While I'm talking about books I’ll mention that I've been reading It's Not Rocket Science by Ben Miller. Yes that's the Ben Miller of the TV series Armstrong & Miller who also starred in the first series of the BBC's Death In Paradise. He's also a Cambridge physicist and Chapter 7 of his book has one of the best accessible analyses of the causes of climate change that I've seen. He covers the impact of the sun, El Nino, volcanoes, water vapour and clouds, as well as the effect of CO2. He ends his chapter on a note of optimism. He wrote it eight years ago. I have written to him via his publishers to ask what he thinks about the situation now.
Who Cares?
You are probably aware, wherever you may live in the world, that the United Kingdom is approaching Brexit, the point at which it leaves the European Union on 29 March. This has dominated our news and the political agenda for several months now and the House of Commons chamber has been packed for each debate. While Brexit will undoubtedly have a fundamental effect on the UK whether we leave or not, with or without a deal, by comparison with the challenges of climate change its significance is trivial. 
UK Climate
Disappointing then, that for a debate on climate change in the Commons last week very few members of parliament bothered to turn up with only about 10 representing the government. One wonders that if they do not appreciate the full significance climate change whether they understand the full implications of Brexit or of any other political issue for that matter.
The debate was a follow-up to the school pupils’ protest a couple of weeks ago against inaction on climate change which the prime minister described as truancy. Commenting on last year’s IPCC report during the debate, Conservative MP Zac Goldsmith said, “If you look at the trends, we are not heading for that apocalyptic 2 degree rise, we are heading for something that looks more like 3 degrees, the consequences of which we cannot possibly estimate.”
In light of that, he said “the idea of children missing a few hours of geometry or PE to wake our political system up is somehow the wrong thing to do, just seems … absurd”.
Green MP Caroline Lucas said, “Time is quickly running out to limit warming even to the 1.5 or 2 degree aspirations of the IPCC. We face a climate emergency … It calls for unprecedented boldness of vision and a new way of thinking.”
At the end of the day it was just another debate. No decisions were taken, no legislation passed. Nothing was actually done.
US Climate - Green Deal
Across the pond the Americans have a Green New Deal. This appears to be based on the reports of the Green New Deal organisation which is based in the UK but takes a global view. Its members include familiar names such as Tony Juniper, Jeremy Leggett and Caroline Lucas.
A fourteen-page legislative resolution, sponsored by Democratic Representative Alexandria Ocasio-Cortez and Senator Ed Markey has been introduced to the House of Representatives. It recounts the warnings laid out in last year’s IPCC report and calls for “net-zero greenhouse gas emissions” through a ten-year “national mobilization”. Its goals include guaranteeing everyone a job, affordable housing, and high-quality health care. 

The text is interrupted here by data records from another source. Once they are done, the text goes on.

Lemma debug_puts_loop_returns fuel s (m : gmap Z ascii) out st' :
  debug_puts_loop fuel s (mkState m out) = Ret tt st' →
  ∃ ds, (length ds < fuel)%nat ∧ cstring_at m s ds
        ∧ st' = mkState m (out ++ ds).
Proof.
  revert s out. induction fuel as [|fuel IH]; intros s out H; [done|].
  apply debug_puts_loop_step in H as (c & Hc & [[-> ->]|[Hnz H]]);
    simpl in *.
  - exists []. simpl. split; [lia|]. split; [done|]. by rewrite app_nil_r.
  - apply IH in H as (ds & Hlen & Hds & ->).
    exists (c :: ds). simpl. split; [lia|]. split; [done|].
    by rewrite <- app_assoc.
Qed.

Lemma debug_puts_loop_no_Trap fuel s st st' :
  debug_puts_loop fuel s st ≠ Trap st'.
Proof.
  revert s st. induction fuel as [|fuel IH]; intros s st H; [done|].
  simpl in H. apply bind_Trap_inv in H as [H|(c & sa & Hload & H)].
  - unfold load in H. by destruct (memory st !! s).
  - destruct (decide (c = zero)); [done|].
    apply bind_Trap_inv in H as [H|(u & sb & _ & H)]; [done|].
    by apply IH in H.
Qed.

Lemma debug_puts_returns kp fuel s (m : gmap Z ascii) out u st' :
  debug_puts kp fuel s (mkState m out) = Ret u st' →
  ∃ ds, st' = mkState m (out ++ emitted kp ds)
        ∧ (kp = true → cstring_at m s ds ∧ (length ds < fuel)%nat).
Proof.
  destruct kp; simpl; intros H.
  - destruct u. apply debug_puts_loop_returns in H as (ds & Hlen & Hds & ->).
    by exists ds.
  - exists []. unfold ret in H. inversion H. by rewrite app_nil_r.
Qed.

Lemma debug_puts_no_Trap kp fuel s st st' :
  debug_puts kp fuel s st ≠ Trap st'.
Proof. destruct kp; [apply debug_puts_loop_no_Trap | done]. Qed.

(** X5. Every call of [debug_puts] that returns, in a build with
    [KernelPrinting], found a terminated string at its argument and passed
    exactly its bytes to the host primitive, after the calls made before;
    memory is as it was. *)
Theorem debug_puts_returns_emitted_string fuel s st u st' :
  debug_puts true fuel s st = Ret u st' →
  memory st' = memory st
  ∧ ∃ ds, cstring_at (memory st) s ds
        ∧ (length ds < fuel)%nat
        ∧ putchar_calls st' = putchar_calls st ++ ds
        ∧ zero ∉ ds.
Proof.
  destruct st as [m out]. intros H.
  apply debug_puts_returns in H as (ds & -> & Hds). simpl.
  destruct (Hds eq_refl) as [Hs Hlen]. split; [done|].
  exists ds. split; [done|]. split; [done|]. split; [done|].
  intros Hin. apply cstring_at_nonzero in Hs.
  rewrite Forall_forall in Hs. by apply (Hs zero).
Qed.

Lemma debug_puts_returns_emitted_string_witness :
  memory (mkState assert_memory (str "main")) = memory (mkState assert_memory [])
  ∧ ∃ ds, cstring_at (memory (mkState assert_memory [])) 48 ds
        ∧ (length ds < 5)%nat
        ∧ putchar_calls (mkState assert_memory (str "main"))
          = putchar_calls (mkState assert_memory []) ++ ds
        ∧ zero ∉ ds.
Proof.
  apply (debug_puts_returns_emitted_string 5 48 (mkState assert_memory []) tt
           (mkState assert_memory (str "main"))).
  by vm_compute.
Defined.

(** X6. Without a terminator (every allocated byte from the argument on is
    non-zero) [debug_puts] built with [KernelPrinting] does not return,
    whatever the fuel. *)
Theorem debug_puts_unterminated_never_returns (m : gmap Z ascii) out s
    fuel u st' :
  (∀ a c, s ≤ a → m !! a = Some c → c ≠ zero) →
  debug_puts true fuel s (mkState m out) ≠ Ret u st'.
Proof.
  intros Hnz H. apply debug_puts_returns in H as (ds & _ & Hds).
  destruct (Hds eq_refl) as [Hs _].
  apply cstring_at_lookup with (i := length ds) in Hs;
    [|unfold size_with_terminator; lia].
  unfold with_terminator in Hs. rewrite list_lookup_middle in Hs by done.
  by apply (Hnz (s + Z.of_nat (length ds)) zero); [lia|done|].
Qed.

Lemma debug_puts_unterminated_never_returns_witness :
  debug_puts true 30 200 (mkState copy_memory [])
  ≠ Ret tt (mkState copy_memory []).
Proof.
  apply (debug_puts_unterminated_never_returns copy_memory [] 200 30 tt
           (mkState copy_memory [])).
  exact copy_memory_tail_nonzero.
Defined.

(** ** Reading a run of __assert_fail backwards *)

Lemma cstring_at_functional m p cs ds :
  cstring_at m p cs → cstring_at m p ds → cs = ds.
Proof.
  revert p ds. induction cs as [|c cs IH]; intros p [|d ds] Hc Hd;
    simpl in *.
  - done.
  - destruct Hd as (Hnz & Hp & _). congruence.
  - destruct Hc as (Hnz & Hp & _). congruence.
  - destruct Hc as (_ & Hpc & Hc). destruct Hd as (_ & Hpd & Hd).
    f_equal; [congruence | by eapply IH].
Qed.

Lemma assert_fail_traps kp L fuel expr file line func (m : gmap Z ascii)
    out st' :
  __assert_fail kp L fuel expr file line func (mkState m out) = Trap st' →
  ∃ A E I N T F P,
    st' = mkState m (out ++ emitted kp (A ++ E ++ I ++ N ++ T ++ F ++ P))
    ∧ (kp = true →
       cstring_at m (lit_ASSERT L) A ∧ cstring_at m expr E ∧
       cstring_at m (lit_in L) I ∧ cstring_at m func N ∧
       cstring_at m (lit_at L) T ∧ cstring_at m file F ∧
       cstring_at m (lit_line L) P).
Proof.
  unfold __assert_fail. intros H.
  apply bind_Trap_inv in H as [H|(u1 & sa & Hd & H)];
    [by apply debug_puts_no_Trap in H|].
  apply debug_puts_returns in Hd as (A & -> & HA).
  apply bind_Trap_inv in H as [H|(u2 & sa & Hd & H)];
    [by apply debug_puts_no_Trap in H|].
  apply debug_puts_returns in Hd as (E & -> & HE).
  apply bind_Trap_inv in H as [H|(u3 & sa & Hd & H)];
    [by apply debug_puts_no_Trap in H|].
  apply debug_puts_returns in Hd as (I & -> & HI).
  apply bind_Trap_inv in H as [H|(u4 & sa & Hd & H)];
    [by apply debug_puts_no_Trap in H|].
  apply debug_puts_returns in Hd as (N & -> & HN).
  apply bind_Trap_inv in H as [H|(u5 & sa & Hd & H)];
    [by apply debug_puts_no_Trap in H|].
  apply debug_puts_returns in Hd as (T & -> & HT).
  apply bind_Trap_inv in H as [H|(u6 & sa & Hd & H)];
    [by apply debug_puts_no_Trap in H|].
  apply debug_puts_returns in Hd as (F & -> & HF).
  apply bind_Trap_inv in H as [H|(u7 & sa & Hd & H)];
    [by apply debug_puts_no_Trap in H|].
  apply debug_puts_returns in Hd as (P & -> & HP).
  unfold __builtin_trap in H. inversion H; subst.
  exists A, E, I, N, T, F, P. split.
  - by rewrite !emitted_app, <- !app_assoc.
  - intros Hkp. repeat split;
      first [apply HA | apply HE | apply HI | apply HN | apply HT
            | apply HF | apply HP]; done.
Qed.

(** X7. Every run of [__assert_fail] that reaches the trap, whatever its
    arguments and the build, leaves memory as it was, and what it passed to
    the host primitive comes after the earlier calls and holds no zero byte
    (and nothing at all without [KernelPrinting]). *)
Theorem assert_fail_trap_keeps_memory kp L fuel expr file line func st st' :
  __assert_fail kp L fuel expr file line func st = Trap st' →
  memory st' = memory st
  ∧ ∃ tail, putchar_calls st' = putchar_calls st ++ tail
          ∧ (zero ∉ tail)
          ∧ (kp = false → tail = []).
Proof.
  destruct st as [m out]. intros H.
  apply assert_fail_traps in H as (A & E & I & N & T & F & P & -> & Hs).
  simpl. split; [done|]. eexists. split; [done|]. split.
  - destruct kp; simpl; [|by apply not_elem_of_nil].
    destruct (Hs eq_refl) as (HA & HE & HI & HN & HT & HF & HP).
    rewrite !elem_of_app.
    assert (∀ p cs, cstring_at m p cs → zero ∉ cs) as Hnz.
    { intros p cs Hc Hin. apply cstring_at_nonzero in Hc.
      rewrite Forall_forall in Hc. by apply (Hc zero). }
    intros [?|[?|[?|[?|[?|[?|?]]]]]];
      [by apply (Hnz _ _ HA) | by apply (Hnz _ _ HE) | by apply (Hnz _ _ HI)
      | by apply (Hnz _ _ HN) | by apply (Hnz _ _ HT) | by apply (Hnz _ _ HF)
      | by apply (Hnz _ _ HP)].
  - by intros ->.
Qed.

Lemma assert_fail_trap_keeps_memory_witness :
  memory (mkState assert_memory (str "ASSERT x>0 in main at a.c:??"))
  = memory (mkState assert_memory [])
  ∧ ∃ tail,
      putchar_calls (mkState assert_memory (str "ASSERT x>0 in main at a.c:??"))
      = putchar_calls (mkState assert_memory []) ++ tail
      ∧ (zero ∉ tail)
      ∧ (true = false → tail = []).
Proof.
  apply (assert_fail_trap_keeps_memory true image_literals 8 32 40 17 48
           (mkState assert_memory [])
           (mkState assert_memory (str "ASSERT x>0 in main at a.c:??"))).
  by vm_compute.
Defined.

(** X8. The converse of the message format: in a build with
    [KernelPrinting], with the literals in place, a run of [__assert_fail]
    reaches the trap only if expression, function and file are terminated
    strings, and then the host primitive received exactly the diagnostic
    built from them. *)
Theorem assert_fail_trap_only_with_strings L fuel expr file line func st st' :
  literals_loaded (memory st) L →
  __assert_fail true L fuel expr file line func st = Trap st' →
  ∃ E N F,
    cstring_at (memory st) expr E ∧ cstring_at (memory st) func N ∧
    cstring_at (memory st) file F ∧
    st' = mkState (memory st) (putchar_calls st ++ diagnostic E N F).
Proof.
  destruct st as [m out]. simpl. intros (LA & LI & LT & LP) H.
  apply assert_fail_traps in H as (A & E & I & N & T & F & P & -> & Hs).
  destruct (Hs eq_refl) as (HA & HE & HI & HN & HT & HF & HP).
  rewrite (cstring_at_functional _ _ _ _ HA LA).
  rewrite (cstring_at_functional _ _ _ _ HI LI).
  rewrite (cstring_at_functional _ _ _ _ HT LT).
  rewrite (cstring_at_functional _ _ _ _ HP LP).
  by exists E, N, F.
Qed.

Lemma assert_fail_trap_only_with_strings_witness :
  ∃ E N F,
    cstring_at (memory (mkState assert_memory [])) 32 E ∧
    cstring_at (memory (mkState assert_memory [])) 48 N ∧
    cstring_at (memory (mkState assert_memory [])) 40 F ∧
    mkState assert_memory (str "ASSERT x>0 in main at a.c:??")
    = mkState (memory (mkState assert_memory []))
        (putchar_calls (mkState assert_memory []) ++ diagnostic E N F).
Proof.
  apply (assert_fail_trap_only_with_strings image_literals 8 32 40 17 48
           (mkState assert_memory [])
           (mkState assert_memory (str "ASSERT x>0 in main at a.c:??"))).
  - exact assert_memory_literals.
  - by vm_compute.
Defined.

(** ** Composing calls *)

Lemma write_bytes_cstring m p cs :
  writable m p (size_with_terminator cs) →
  Forall (λ c, c ≠ zero) cs →
  cstring_at (write_bytes m p (with_terminator cs)) p cs.
Proof.
  intros Hw Hnz. apply cstring_at_of_lookup; [done|]. intros i Hi.
  apply write_bytes_lookup_inside; by rewrite length_with_terminator.
Qed.

Lemma cstring_at_write_bytes_outside m p cs q bs :
  cstring_at m p cs →
  p + Z.of_nat (length cs) < q ∨ q + Z.of_nat (length bs) ≤ p →
  cstring_at (write_bytes m q bs) p cs.
Proof.
  intros Hs Hout.
  apply cstring_at_of_lookup; [by eapply cstring_at_nonzero|].
  intros i Hi. rewrite write_bytes_lookup_outside.
  - by apply cstring_at_lookup.
  - unfold size_with_terminator in Hi. lia.
Qed.

Lemma writable_write_bytes m p n q bs :
  writable m p n → writable (write_bytes m q bs) p n.
Proof.
  revert m q. induction bs as [|b bs IH]; intros m q Hw; simpl; [done|].
  apply IH. by apply writable_insert.
Qed.

Lemma write_bytes_twice m p bs :
  writable m p (length bs) →
  write_bytes (write_bytes m p bs) p bs = write_bytes m p bs.
Proof.
  intros Hw. apply map_eq. intros a.
  destruct (decide (p ≤ a < p + Z.of_nat (length bs))) as [Hin|Hout].
  - replace a with (p + Z.of_nat (Z.to_nat (a - p))) by lia.
    rewrite !write_bytes_lookup_inside; try done; try lia.
    by apply writable_write_bytes.
  - by rewrite write_bytes_lookup_outside by lia.
Qed.

(** X9. The pointer [strcpy] returns can be handed on: after a valid copy,
    [debug_puts] on the returned pointer passes the bytes of the source to
    the host primitive. *)
Theorem strcpy_result_prints_source cs (m : gmap Z ascii) out s1 s2 fuel :
  cstring_at m s2 cs →
  writable m s1 (size_with_terminator cs) →
  copy_safe s1 s2 (size_with_terminator cs) →
  (length cs < fuel)%nat →
  (do r <- strcpy fuel s1 s2; debug_puts true fuel r) (mkState m out)
  = Ret tt (mkState (write_bytes m s1 (with_terminator cs)) (out ++ cs)).
Proof.
  intros Hs Hw Hsafe Hfuel.
  erewrite bind_Ret by (by apply strcpy_spec).
  apply (debug_puts_spec true); [|done].
  apply write_bytes_cstring; [done | by eapply cstring_at_nonzero].
Qed.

It has sparked controversy. The president doesn’t like it. According to Fox News, Patrick Moore, the co-founder of the environmentalist group Greenpeace didn’t like it. He called Ocasio-Cortez a pompous little twit. (Let’s hear it for rational argument!) Actually Greenpeace say that he left them long ago, was not a co-founder and certainly doesn’t speak for them.
In its official response Greenpeace said that the resolution for a Green New Deal was moving the national climate debate to places no one thought possible even a year ago. “We stand behind the effort to create millions of family-sustaining union jobs that protect our nation’s clean air, water and communities while confronting systematic injustices head-on.”
But much of the response to the resolution was scathing, angry and aggressive. Many thought the plan went too far too fast. Even House Speaker Nancy Pelosi - also a Democrat - declined to support it, saying it was going beyond the party’s remit which she stated was simply “about saving the planet”.
President’s View
(you can hear what he actually said on the pod)
The president, at a recent rally of the faithful, just made fun of it. 
After all, this is a man who cannot distinguish between climate and weather and is pulling the US out of the Paris Agreement.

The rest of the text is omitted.